* [Data]
(** [thisScope]: the scope whose [this] is meant in [s]. *)
Definition thisScope (s : option ScopeId) : BindM (option ScopeId) :=
  b ← get;
  loop (S (S (length (scopes b))))
    (λ so, match so with
           | None => mret (inr None)
           | Some s =>
               sc ← scope s;
               if is_scope ModuleScope sc then mret (inr (Some s))
               else
                 let arrow := match ScNode sc with
                              | Some f => match nkind f with ArrowFunction _ => true | _ => false end
                              | None => false
                              end in
                 if is_scope FunctionScope sc && negb arrow then mret (inr (Some s))
                 else mret (inl (Parent sc))
           end)
    s.

(** ** Walking the graph backwards *)

(** What a path does at a node: it ends with the fact, or at the start of the
    symbol's scope, or for another reason; or goes on to the one predecessor
    (nil is [None]), or to each of several. *)
Inductive verdict :=
  | Hit
  | Miss
  | End_
  | Go (f : option FlowId)
  | Fork (fs : list FlowId).

Section walk.
Context {A : Type} (g : list FlowNode) (judge : FlowNode → verdict) (hit : A → FlowNode → A)
  (enough : bool → bool → bool).

(** The loops of [walkBack] and [GuardedSinceStore]: [f] is the inner loop's
    node, [stack] the outer loop's (its top first).  [enough] ends the walk
    when a node would be popped; [hit] is the side effect of the fact. *)
Fixpoint walk (n : nat) (f : option FlowId) (stack : list FlowId) (seen : gset FlowId)
    (found missed : bool) (a : A) : option (bool * bool * A) :=
  match n with
  | O => None
  | S n =>
      match f with
      | Some f =>
          match g !! f with
          | None => None
          | Some node =>
              if has (FFlags node) FlowUnreachable || bool_decide (f ∈ seen)
              then walk n None stack seen found missed a
              else
                let seen := {[f]} ∪ seen in
                match judge node with
                | Hit => walk n None stack seen true missed (hit a node)
                | Miss => walk n None stack seen found true a
                | End_ => walk n None stack seen found missed a
                | Go f' => walk n f' stack seen found missed a
                | Fork fs => walk n None (rev fs ++ stack) seen found missed a
                end
          end
      | None =>
          match stack with
          | [] => Some (found, missed, a)
          | f :: stack =>
              if enough found missed then Some (found, missed, a)
              else walk n (Some f) stack seen found missed a
          end
      end
  end.

(** Enough rounds: one for each node and two for each predecessor. *)
Definition walk_fuel : nat := (3 + sum_list (map (λ n, 1 + 2 * length (Antecedents n)) g))%nat.
Definition walk_from (f : FlowId) (a : A) : option (bool * bool * A) :=
  walk walk_fuel None [f] ∅ false false a.
End walk.

(** The switch of [walkBack]. *)
Definition judge_back (home : ScopeId) (sym : SymId) (scope : ScopeId) (fact : FlowNode → bool)
    (f : FlowNode) : verdict :=
  if has (FFlags f) FlowAssignment then
    if bool_decide (FSymbol f = Some sym) && fact f then Hit else Go (Antecedent f)
  else if has (FFlags f) FlowScopeStart then
    if bool_decide (FScope f = Some scope) then Miss else Go (Antecedent f)
  else if has (FFlags f) (foldr Z.lor 0 [FlowTrueCondition; FlowFalseCondition; FlowSwitchClause; FlowCall;
                                         FlowPropertyAssignment]) then Go (Antecedent f)
  else if has (FFlags f) FlowStart then
    if bool_decide (FScope f = Some home) then Miss else End_
  else Fork (Antecedents f).

(** [walkBack]; [hit] is the side effect of a fact that holds. *)
Definition walkBack {A} (g : list FlowNode) (home : ScopeId) (sym : SymId) (scope : ScopeId)
    (fact : FlowNode → bool) (hit : A → FlowNode → A) (f : FlowId) (a : A) : option (bool * bool * A) :=
  walk_from g (judge_back home sym scope fact) hit andb f a.

(** ** The binding *)

(** The result tables the queries read, keyed by the identity of an identifier. *)
Record Binding := mkBinding {
  scopesym : binder;
  graph : list FlowNode;
  refs : gmap nat SymId;
  refFlow : gmap nat FlowId;
  refContainer : gmap nat ScopeId;
  refScope : gmap nat ScopeId;
  refOrd : gmap nat Z;
  written : gset nat;
  asserted_ : gset nat;
  undefinedRefs : gmap nat SymId;
  foreign : gset SymId;
  storesTo : gmap SymId (list (option Node));
  last_assign : gmap SymId Z;
  exported : gset nat;
  fnScopes : gmap nat ScopeId;
  Module_ : ScopeId;
  Script : bool;
  accesses : list Node }.

(** A query: a nil pointer, or a walk out of fuel, is [None]. *)
Definition run_bind {A} (b : Binding) (q : BindM A) : option A :=
  match (q (scopesym b)).1 with Ok a => Some a | _ => None end.

(** [ExemptFromAssignment]. *)
Definition ExemptFromAssignment (ta : option TypeAnnotation) : bool :=
  match ta with
  | None => false
  | Some ta => bool_decide (TAName ta = "any") || bool_decide (TAName ta = "unknown") || Nullable ta
  end.

(** [tdzKind]. *)
Definition tdzKind (sym : Symbol) : bool :=
  existsb (λ d, is_kind Lexical d && has (Symbols.Flags d) (foldr Z.lor 0 [BlockScopedVariable; Class_; Enum]))
    (Declarations sym).

(** [trackedForAssignment]. *)
Definition trackedForAssignment (sym : Symbol) : bool :=
  match Declarations sym with
  | [d] =>
      match DNode d with
      | Some n =>
          match nkind n with
          | VarDeclaration _ _ ta init ambient definite =>
              negb ambient && negb definite && bool_decide (init = None) && bool_decide (is_Some ta)
              && negb (ExemptFromAssignment ta)
          | _ => false
          end
      | None => false
      end
  | _ => false
  end.

(** [alwaysTrue]. *)
Definition alwaysTrue (test : option Node) : bool :=
  match test with
  | None => true
  | Some n => match nkind n with BooleanLiteral v => v | _ => false end
  end.

(** A reference the flow queries look at: its symbol, flow node and the
    symbol's home, when the reference is in the function that declares it. *)
Record local_ref := mkLocalRef { lr_sym : SymId; lr_symbol : Symbol; lr_scope : ScopeId; lr_home : ScopeId; lr_flow : FlowId }.

(** The guard [sym == nil || f == nil || b.refContainer[id] != containerOf(sym.Scope)]:
    [Some None] when it holds. *)
Definition local (b : Binding) (id : nat) : option (option local_ref) :=
  match refs b !! id, refFlow b !! id with
  | Some s, Some f =>
      sym ← run_bind b (symbol s);
      sc ← SScope sym;
      home ← run_bind b (containerOf sc);
      if bool_decide (refContainer b !! id = Some home)
      then Some (Some (mkLocalRef s sym sc home f)) else Some None
  | _, _ => Some None
  end.

Definition back {A} (b : Binding) (r : local_ref) (fact : FlowNode → bool) (hit : A → FlowNode → A) (a : A) :=
  walkBack (graph b) (lr_home r) (lr_sym r) (lr_scope r) fact hit (lr_flow r) a.
Definition back_plain (b : Binding) (r : local_ref) (fact : FlowNode → bool) : option (bool * bool) :=
  '(found, missed, _) ← back b r fact (λ a _, a) tt;
  Some (found, missed).

(** What [FlowDiagnostics] reports of one access. *)
Inductive flow_report := UsedBeforeDeclaration | UsedBeforeAssigned.

Definition flow_diagnostic (b : Binding) (definite : bool) (id : Node) : option (option flow_report) :=
  lr ← local b (nid id);
  match lr with
  | None => Some None
  | Some r =>
      let sym := lr_symbol r in
      if bool_decide (nid id ∈ written b) then
        if tdzKind sym then
          '(found, missed) ← back_plain b r FInit;
          Some (if missed && negb found then Some UsedBeforeDeclaration else None)
        else Some None
      else
        dead ← (if tdzKind sym then '(found, missed) ← back_plain b r FInit; Some (missed && negb found)
                else Some false);
        if (dead : bool) then Some (Some UsedBeforeDeclaration)
        else if definite && trackedForAssignment sym && negb (bool_decide (nid id ∈ asserted_ b)) then
          '(_, missed) ← back_plain b r FAssign;
          Some (if (missed : bool) then Some UsedBeforeAssigned else None)
        else Some None
  end.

* [Exercise details]
Given the records above, return exactly the lines starting at the line containing "f :: stack =>" and ending at the line containing "else if has (FFlags f) FlowScopeStart then", including both.

* [Problem solution]
          | f :: stack =>
              if enough found missed then Some (found, missed, a)
              else walk n (Some f) stack seen found missed a
          end
      end
  end.

(** Enough rounds: one for each node and two for each predecessor. *)
Definition walk_fuel : nat := (3 + sum_list (map (λ n, 1 + 2 * length (Antecedents n)) g))%nat.
Definition walk_from (f : FlowId) (a : A) : option (bool * bool * A) :=
  walk walk_fuel None [f] ∅ false false a.
End walk.

(** The switch of [walkBack]. *)
Definition judge_back (home : ScopeId) (sym : SymId) (scope : ScopeId) (fact : FlowNode → bool)
    (f : FlowNode) : verdict :=
  if has (FFlags f) FlowAssignment then
    if bool_decide (FSymbol f = Some sym) && fact f then Hit else Go (Antecedent f)
  else if has (FFlags f) FlowScopeStart then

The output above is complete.